C'était déjà la France.
Celle-là même qui regardait Adama Traoré mourir asphyxié sous le poids de trois policiers. Celle qui justifiait l'assassinat à bout portant d'un jeune garçon de 17 ans, Nahel. Ils étaient, à raison, bouleversés quand Julien Odoul ordonnait publiquement à une mère accompagnant un groupe scolaire de retirer son voile, laissant son petit garçon en pleurs mais n'ont pas protesté quand Ahmed, 8 ans, était convoqué au commissariat pour « apologie du terrorisme ».
La « gauche » était alors au pouvoir. L'honneur était sauf. Ils avaient probablement foot, comme Ruffin le dimanche, quand une femme musulmane, encerclée par quatre policiers sur une plage de Nice, était verbalisée avant d'être sommée de se déshabiller. Tous les jours dimanche.
Ils ne trouvaient rien à redire quand Gérald Darmanin, fraîchement réélu grâce au désistement d'une candidate LFI, expulsait des imams, fermait écoles et mosquées, jugeait Marine Le Pen « trop molle » sur la question de l'islam avant de lui offrir les lois « séparatisme » et « immigration », constituant pour elle une « victoire idéologique du Rassemblement national ». Une de plus.

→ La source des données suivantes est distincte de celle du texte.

(* ===== verification/ChainView.v ===== *)
(** * What the chain queries see of a synced store

    The queries read rows; this file says what the rows mean.  On a store that is
    the image of a chain ([synced]), a transaction is confirmed by the block that
    contains it, and scanning the history of a script gives the funding and
    spending events of that script in chain order ([history_view]).  The theorems
    about [utxo], [stats] and the history pages build on this view only. *)

From S2P Require Import Prelude Iter RocksDB DB Bitcoin HeaderList Rows Fetch Indexer.
From S2P Require Import IndexerSync ChainQuery.

Lemma row_lt_unique (l1 l2 : list DBRow) :
  StronglySorted row_lt l1 -> StronglySorted row_lt l2 -> (forall r, r ∈ l1 <-> r ∈ l2) -> l1 = l2.
Proof.
  assert (forall l, StronglySorted row_lt l -> NoDup l) as Hnd.
  { induction 1 as [|x l Hs IH Hf]; constructor; [|done]. intros Hx.
    rewrite Forall_forall in Hf. apply Hf in Hx. by destruct (irreflexivity bytes_lt (dbr_key x)). }
  intros H1 H2 He. eapply (StronglySorted_unique_strong row_lt); [|done|done|by apply NoDup_Permutation; auto].
  intros x y _ _ Hxy Hyx. exfalso. apply (irreflexivity bytes_lt (dbr_key x)). unfold row_lt in *. by etransitivity.
Qed.

(** Lists of images are images of lists. *)
Lemma list_preimage {A B} (f : A -> B) (P : A -> Prop) (l : list B) :
  (forall y, y ∈ l -> exists x, y = f x /\ P x) -> exists xs, l = map f xs /\ Forall P xs.
Proof.
  induction l as [|y l IH]; intros H; [by exists []|].
  destruct (H y ltac:(by left)) as (x & -> & Hx). destruct IH as (xs & -> & Hxs); [intros; apply H; by right|].
  exists (x :: xs). split; [done|]. by constructor.
Qed.
Lemma StronglySorted_map {A B} (R : relation B) (f : A -> B) (l : list A) :
  StronglySorted R (map f l) <-> StronglySorted (fun x y => R (f x) (f y)) l.
Proof.
  induction l as [|x l IH]; cbn; [by split; constructor|].
  rewrite !StronglySorted_cons, IH, !Forall_forall. setoid_rewrite elem_of_map. naive_solver.
Qed.

Lemma starts_with_first k c p : starts_with k (c :: p) = true -> starts_with k [c] = true.
Proof. rewrite !starts_with_spec. intros [r ->]. by exists (p ++ r). Qed.

Section view.
Context {D : Type} {RDB : RocksDB D} {RDBL : RocksDBLaws D}.
Context {BL : BitcoinLib} {BLaws : BitcoinLaws} {W : Wincode} {WL : WincodeLaws}.
Context (cfg : IndexerConfig).

(** ** Events *)

Inductive hist_event (chain : list BlockEntry) (b : BlockEntry) : TxHistoryRow -> Prop :=
  | he_fund idx tx i txo : txdata (be_block b) !! idx = Some tx -> tx_output tx !! i = Some txo ->
      is_spendable txo = true \/ index_unspendables cfg = true ->
      hist_event chain b (history_new (script_pubkey txo) (height_of b) (as_u16 (Z.of_nat idx))
        (Funding (get_txid tx) (as_u32 (Z.of_nat i)) (txo_value txo)))
  | he_spend idx tx j txi prev : txdata (be_block b) !! idx = Some tx -> tx_input tx !! j = Some txi ->
      has_prevout txi = true -> chain_txo chain (previous_output txi) prev ->
      hist_event chain b (history_new (script_pubkey prev) (height_of b) (as_u16 (Z.of_nat idx))
        (Spending (get_txid tx) (as_u32 (Z.of_nat j)) (op_txid (previous_output txi))
           (op_vout (previous_output txi)) (txo_value prev))).

Lemma hist_event_row chain b r : hist_event chain b r -> hist_row cfg chain b (history_into_row r).
Proof. destruct 1; [by apply hr_fund|by apply hr_spend]. Qed.
Lemma hist_row_event chain b row :
  hist_row cfg chain b row -> head (dbr_key row) = Some 72%Z ->
  exists r, row = history_into_row r /\ hist_event chain b r.
Proof.
  intros Hr Hh. destruct Hr as [| tx i txo row _ _ _ _ Ha | | |]; try (by discriminate Hh).
  - eexists. split; [done|]. by apply he_fund.
  - unfold addr_search_row in Ha. destruct (to_address_str _ _); cbn in Ha; by simplify_eq.
  - eexists. split; [done|]. by apply he_spend.
Qed.

Lemma hist_event_facts chain b r :
  chain_sane chain -> b ∈ chain -> hist_event chain b r ->
  history_in_range r /\ hk_code r = 72%Z /\
  confirmed_height r = Z.of_nat (he_height (be_entry b)) /\
  exists tx, tx ∈ txdata (be_block b) /\ row_get_txid r = get_txid tx.
Proof.
  intros Hs Hb He. pose proof (cs_range _ Hs _ Hb) as Hr.
  assert (height_of b = Z.of_nat (he_height (be_entry b))) as Hh by apply as_u32_id, Hr.
  destruct He as [idx tx i txo Hidx Hi Hsp|idx tx j txi prev Hidx Hj Hp Ht]; cbn;
    rewrite Hh; apply list_elem_of_lookup_2 in Hidx; (split; [|split; [done|split; [done|by exists tx]]]).
  - split; [apply Hr|]. split; [apply as_u16_range|]. cbn.
    split; [apply as_u32_range|]. by apply (br_outputs _ Hr tx i txo).
  - split; [apply Hr|]. split; [apply as_u16_range|]. cbn. split; [apply as_u32_range|].
    split; [by apply (br_inputs _ Hr tx j txi)|].
    destruct Ht as (b' & tx' & i & Hb' & Htx' & _ & _ & Hi & _).
    by apply (br_outputs _ (cs_range _ Hs _ Hb') tx' i prev).
Qed.

(** ** Confirmation *)

Context (block_of : BlockHash -> Block).
Implicit Types q : ChainQuery D.
Definition chain_of q : list BlockEntry := blocks_of block_of (headers (cq_headers q)).
Definition query_synced q : Prop := synced cfg block_of (cq_store q).

Lemma conf_rows_chain q txid row :
  query_synced q ->
  row ∈ scan_rows (iter_scan (txstore_db (cq_store q)) (conf_filter (as_bytes txid))) <->
  exists b tx, b ∈ chain_of q /\ tx ∈ txdata (be_block b) /\ get_txid tx = txid /\
    row = conf_into_row (conf_new tx (he_hash (be_entry b))).
Proof.
  intros Hs. rewrite iter_scan_rows. split.
  - intros [Hg Hp]. apply (sy_txstore _ _ _ Hs) in Hg.
    + destruct Hg as (b & Hb & Hr). assert (add_row cfg b row) as Hr' by (by destruct row). clear Hr.
      destruct Hr' as [tx Htx|tx Htx Hl|tx i txo Htx Hi Hsp|Hl|Hl| |]; try discriminate Hp.
      exists b, tx. split_and!; try done.
      apply conf_filter_spec in Hp; done.
    + apply (prefix_tx_key 67); [done|]. by eapply starts_with_first.
  - intros (b & tx & Hb & Htx & <- & ->). split; [|by apply conf_filter_spec].
    pose proof (ar_conf cfg b tx Htx) as Hr. apply (sy_txstore _ _ _ Hs).
    + by eapply add_row_tx_key.
    + exists b. split; [done|]. exact Hr.
Qed.

(** A transaction of the chain is confirmed by its block, others are not. *)
Lemma tx_confirming_block_in q b tx :
  query_synced q -> b ∈ chain_of q -> tx ∈ txdata (be_block b) ->
  tx_confirming_block q (get_txid tx) = Ok (Some (BlockId_from (be_entry b))).
Proof.
  intros Hs Hb Htx. unfold tx_confirming_block.
  pose proof (conf_rows_chain q (get_txid tx)) as Hrows.
  destruct (scan_rows _) as [|row rows].
  { assert (conf_into_row (conf_new tx (he_hash (be_entry b))) ∈ @nil DBRow) as Hin%elem_of_nil; [|done].
    apply Hrows; eauto 6. }
  destruct (proj1 (Hrows row Hs) ltac:(by left)) as (b' & tx' & Hb' & Htx' & Hid & ->).
  cbn [it_of map it_map mbind result_bind]. rewrite conf_from_into.
  destruct (cs_tx _ (sy_sane _ _ _ Hs) b b' tx tx') as [<- _]; [done..|].
  assert (header_by_blockhash (cq_headers q) (he_hash (be_entry b)) = Some (be_entry b)) as Hh.
  { apply (header_by_blockhash_Some _ _ _ (sy_wf _ _ _ Hs)). split; [|done].
    apply blocks_of_elem in Hb as (e & He & ->). done. }
  cbn. rewrite Hh. done.
Qed.
Lemma tx_confirming_block_out q txid :
  query_synced q ->
  (forall b tx, b ∈ chain_of q -> tx ∈ txdata (be_block b) -> get_txid tx <> txid) ->
  tx_confirming_block q txid = Ok None.
Proof.
  intros Hs Hn. unfold tx_confirming_block.
  pose proof (conf_rows_chain q txid) as Hrows.
  destruct (scan_rows _) as [|row rows]; [done|].
  destruct (proj1 (Hrows row Hs) ltac:(by left)) as (b' & tx' & Hb' & Htx' & Hid & _).
  by destruct (Hn b' tx').
Qed.

(** ** Forward history scans *)

Lemma prefix_height_filter sh h :
  starts_with (prefix_height 72 sh h) (history_filter 72 (as_bytes sh)) = true.
Proof. apply starts_with_spec. by eexists. Qed.

(** The rows stored under a script are its events. *)
Lemma history_row_get q sh row :
  query_synced q ->
  rdb_get (history_db (cq_store q)) (dbr_key row) = Some (dbr_value row) /\
    starts_with (dbr_key row) (history_filter 72 (as_bytes sh)) = true <->
  exists b r, b ∈ chain_of q /\ hist_event (chain_of q) b r /\ hk_hash r = sh /\ row = history_into_row r.
Proof.
  intros Hs. pose proof (sy_sane _ _ _ Hs) as Hsane. split.
  - intros (Hg & Hp). apply (sy_history _ _ _ Hs) in Hg.
    + destruct Hg as (b & Hb & Hr0). assert (hist_row cfg (chain_of q) b row) as Hr by (by destruct row).
      apply hist_row_event in Hr as (r & Heq & He).
      2: { apply starts_with_spec in Hp as [x ->]. done. }
      destruct (hist_event_facts _ _ _ Hsane Hb He) as (Hrange & Hc & _).
      subst row. cbn [history_into_row dbr_key] in Hp. rewrite <- Hc, history_filter_spec in Hp. eauto 6.
    + apply (prefix_hist_key 72); [done|]. by eapply starts_with_first.
  - intros (b & r & Hb & He & Hsh & ->).
    destruct (hist_event_facts _ _ _ Hsane Hb He) as (Hrange & Hc & _). subst sh.
    cbn [history_into_row dbr_key dbr_value]. split.
    + apply (sy_history _ _ _ Hs).
      * apply (prefix_hist_key 72); [done|]. unfold history_key_bytes. rewrite Hc. apply (starts_with_app [_]).
      * exists b. split; [done|]. by apply hist_event_row.
    + rewrite <- Hc. by apply history_filter_spec.
Qed.

Lemma history_scan_chain q sh n row :
  query_synced q -> is_u32 (Z.of_nat n) ->
  row ∈ scan_rows (iter_scan_from (history_db (cq_store q)) (history_filter 72 (as_bytes sh))
          (prefix_height 72 sh (as_u32 (Z.of_nat n)))) <->
  exists b r, b ∈ chain_of q /\ hist_event (chain_of q) b r /\ hk_hash r = sh /\
    (Z.of_nat n <= confirmed_height r)%Z /\ row = history_into_row r.
Proof.
  intros Hs Hn. rewrite as_u32_id by done. rewrite (proj2 (iter_scan_from_rows _ _ _ (prefix_height_filter sh _))).
  rewrite (assoc and), (history_row_get q sh row Hs).
  assert (forall b r, b ∈ chain_of q -> hist_event (chain_of q) b r -> hk_hash r = sh ->
    bytes_le (prefix_height 72 sh (Z.of_nat n)) (dbr_key (history_into_row r)) <->
    (Z.of_nat n <= confirmed_height r)%Z) as Hle.
  { intros b r Hb He <-. destruct (hist_event_facts _ _ _ (sy_sane _ _ _ Hs) Hb He) as (Hrange & Hc & _).
    rewrite <- Hc. by apply prefix_height_le. }
  split; [intros ((b & r & Hb & He & Hsh & ->) & Hl)|intros (b & r & Hb & He & Hsh & Hl & ->)].
  - exists b, r. split_and!; try done. by apply (Hle b r).
  - split; [by exists b, r|]. by apply (Hle b r).
Qed.

(** The events of a script with the blocks that confirm them. *)
Definition script_event q (sh : FullHash) (p : TxHistoryRow * BlockId) : Prop :=
  exists b, b ∈ chain_of q /\ hist_event (chain_of q) b p.1 /\ hk_hash p.1 = sh /\
    p.2 = BlockId_from (be_entry b).
Definition event_lt (p p' : TxHistoryRow * BlockId) : Prop :=
  bytes_lt (history_key_bytes p.1) (history_key_bytes p'.1).

Record history_view q (sh : FullHash) (rows : list (TxHistoryRow * BlockId)) : Prop := {
  hv_scan n : is_u32 (Z.of_nat n) ->
    confirmed_rows q sh n = it_of (filter (fun p => n <= bid_height p.2) rows);
  hv_events p : p ∈ rows <-> script_event q sh p;
  hv_sorted : StronglySorted event_lt rows;
}.

Lemma script_event_facts q sh p :
  query_synced q -> script_event q sh p ->
  history_from_row (history_into_row p.1) = Ok p.1 /\
  tx_confirming_block q (row_get_txid p.1) = Ok (Some p.2) /\
  Z.of_nat (bid_height p.2) = confirmed_height p.1 /\
  history_in_range p.1 /\ hk_code p.1 = 72%Z.
Proof.
  intros Hs (b & Hb & He & Hsh & ->).
  destruct (hist_event_facts _ _ _ (sy_sane _ _ _ Hs) Hb He) as (Hr & Hc & Hh & tx & Htx & Hid).
  split; [by apply history_from_into|]. split; [rewrite Hid; by apply tx_confirming_block_in|].
  by rewrite Hh.
Qed.

Lemma confirmed_rows_of q sh (rs : list (TxHistoryRow * BlockId)) :
  query_synced q -> Forall (script_event q sh) rs ->
  it_filter_map (fun history =>
      o ← tx_confirming_block q (row_get_txid history);
      Ok (match o with
          | Some b => if decide (Z.of_nat (bid_height b) = confirmed_height history)
                      then Some (history, b) else None
          | None => None
          end)) (it_map history_from_row (it_of (map (fun p => history_into_row p.1) rs))) = it_of rs.
Proof.
  intros Hs. induction 1 as [|p rs Hp Hrs IH]; [done|].
  destruct (script_event_facts _ _ _ Hs Hp) as (Hf & Hc & Hh & _).
  cbn [map it_of it_map it_filter_map mbind result_bind]. rewrite Hf. cbn [mbind result_bind].
  rewrite Hc. cbn [mbind result_bind]. rewrite decide_True by done. unfold it_of, it_map in *.
  rewrite IH. by destruct p.
Qed.

Lemma history_view_exists q sh : query_synced q -> exists rows, history_view q sh rows.
Proof.
  intros Hs.
  set (scan := fun n => scan_rows (iter_scan_from (history_db (cq_store q)) (history_filter 72 (as_bytes sh))
    (prefix_height 72 sh (as_u32 (Z.of_nat n))))).
  assert (forall n, StronglySorted row_lt (scan n)) as Hsort
    by (intros n; apply iter_scan_from_rows, prefix_height_filter).
  assert (forall n row, is_u32 (Z.of_nat n) -> row ∈ scan n <-> exists p, script_event q sh p /\
    n <= bid_height p.2 /\ row = history_into_row p.1) as Hscan.
  { intros n row Hn. unfold scan. rewrite (history_scan_chain q sh n row Hs Hn). split.
    - intros (b & r & Hb & He & Hsh & Hle & ->). exists (r, BlockId_from (be_entry b)).
      assert (script_event q sh (r, BlockId_from (be_entry b))) as Hev by (by exists b).
      destruct (script_event_facts _ _ _ Hs Hev) as (_ & _ & Hh & _).
      split; [done|]. split; [|done]. cbn [fst] in Hh. lia.
    - intros (p & Hev & Hle & ->). destruct (script_event_facts _ _ _ Hs Hev) as (_ & _ & Hh & _).
      destruct Hev as (b & Hb & He & Hsh & _). exists b, p.1. split_and!; try done. lia. }
  assert (is_u32 (Z.of_nat 0)) as H0 by (unfold is_u32, u32_mod; lia).
  destruct (list_preimage (fun p => history_into_row p.1) (script_event q sh) (scan 0)) as (rows & Hrows & Hev).
  { intros row (p & Hp & _ & ->)%Hscan; eauto. }
  pose proof (Hsort 0) as Hs0. rewrite Hrows in Hs0.
  apply (proj1 (StronglySorted_map row_lt _ rows)) in Hs0.
  assert (forall p, p ∈ rows <-> script_event q sh p) as Hel.
  { intros p. split; [intros Hp; rewrite Forall_forall in Hev; auto|]. intros Hp.
    assert (history_into_row p.1 ∈ scan 0) as Hin by (apply Hscan; [done|]; exists p; split_and!; [done|lia|done]).
    rewrite Hrows in Hin. apply elem_of_map in Hin as (p' & Heq & Hp').
    rewrite Forall_forall in Hev. pose proof (Hev p' Hp') as Hev'.
    destruct (script_event_facts _ _ _ Hs Hp) as (_ & Hc & _ & Hr & _),
      (script_event_facts _ _ _ Hs Hev') as (_ & Hc' & _ & Hr' & _).
    apply (f_equal dbr_key) in Heq. apply history_key_inj in Heq; [|done..]. rewrite Heq in Hc.
    assert (p = p') as ->; [|done]. destruct p, p'. cbn in *. congruence. }
  exists rows. split; [|done|exact Hs0]. intros n Hn.
  unfold confirmed_rows, history_iter_scan. fold (scan n).
  assert (scan n = map (fun p => history_into_row p.1) (filter (fun p => n <= bid_height p.2) rows)) as ->.
  { apply row_lt_unique; [done| |].
    - apply (StronglySorted_map row_lt). by apply StronglySorted_filter.
    - intros row. rewrite Hscan by done. rewrite elem_of_map. setoid_rewrite list_elem_of_filter.
      setoid_rewrite Hel. naive_solver. }
  apply (confirmed_rows_of q sh); [done|]. apply Forall_forall. intros p [_ Hp]%list_elem_of_filter.
  by apply Hel.
Qed.
End view.

(** A query on the store of the example chain, with an empty cache. *)
Lemma ex_query_exists : exists q : ChainQuery KvMap,
  @query_synced KvMap _ ExampleLib FixintWincode ex_cfg ex_block_of q /\
  cq_headers q = ex_hl /\ cache_db (cq_store q) = rdb_empty /\ cq_light_mode q = false /\
  indexed_blockhashes (cq_store q) = ∅.
Proof.
  destruct (@synced_build KvMap _ _ ExampleLib ExampleLib_laws FixintWincode FixintWincode_laws
    ex_cfg ex_block_of ex_hl) as (d & _ & Hsy & _).
  { apply hl_reachable_wf, ex_hl_reachable. }
  { vm_compute. congruence. }
  { apply ex_chain_sane. by left. }
  match type of Hsy with synced _ _ ?st => exists (mkChainQuery st ex_daemon false) end.
  split; [exact Hsy|]. done.
Qed.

Matériellement désastreuse pour la société et ceux qui la composent.
Mais toujours pas de quoi inquiéter les sentinelles des valeurs républicaines, journalistes, observateurs et autres éditorialistes qui, au nom de la levée des tabous, n'avaient pas été perturbées par les débats sur l'identité nationale, portés par un Nicolas Sarkozy (actuellement sous bracelet électronique) qui promettait de nettoyer les banlieues au Karcher, et ceux sur la déchéance de nationalité, défendue par Manuel Valls qui déplorait l'image que renvoyait la ville d'Évry à la vue d'un habitant arabe à qui il venait de serrer la main et qui implorait qu'on lui mette à la place « quelques blancs, quelques white, quelques blancos », mais qui n'hésitent pas à imputer à Jean-Luc Melenchon et à la France insoumise l'origine de la montée du RN, après les avoir taxés d'islamo-gauchistes durant des années pour avoir fait partie des rares à dénoncer sa banalisation.
Aucun paradoxe ; la dédiabolisation de l'ancien Front national est inversement proportionnelle à la diabolisation de ceux qui le combattent.
Et ils assurent aujourd'hui en faire partie.
Alertes à l'idée que la « patrie des droits de l'homme » puisse brusquement perdre son masque de correction.
Amorphes qu'ils étaient face aux violences sociales et policières.
Amorphes quand l'islamophobie devenait religion d'État.
Amorphes quand l'État en question envoyait des sous-traitants lacérer les tentes de migrants à Calais et observait la méditerranée se remplir de leurs cadavres.
Rien de tout cela ne les scandalisait, ne les mettait en colère, ne les catastrophait. Ce qui les saisit aujourd'hui, c'est que le racisme contre lequel ils prétendent soudainement lutter risque de perdre un peu de sa respectabilité acquise en n'étant plus contenu par ceux qui savent le polir.
Les valeurs de la république comme seule boussole, mais, comme le disait Sartre, à les regarder de près, on n'en trouvera pas une qui ne soit tachée de sang.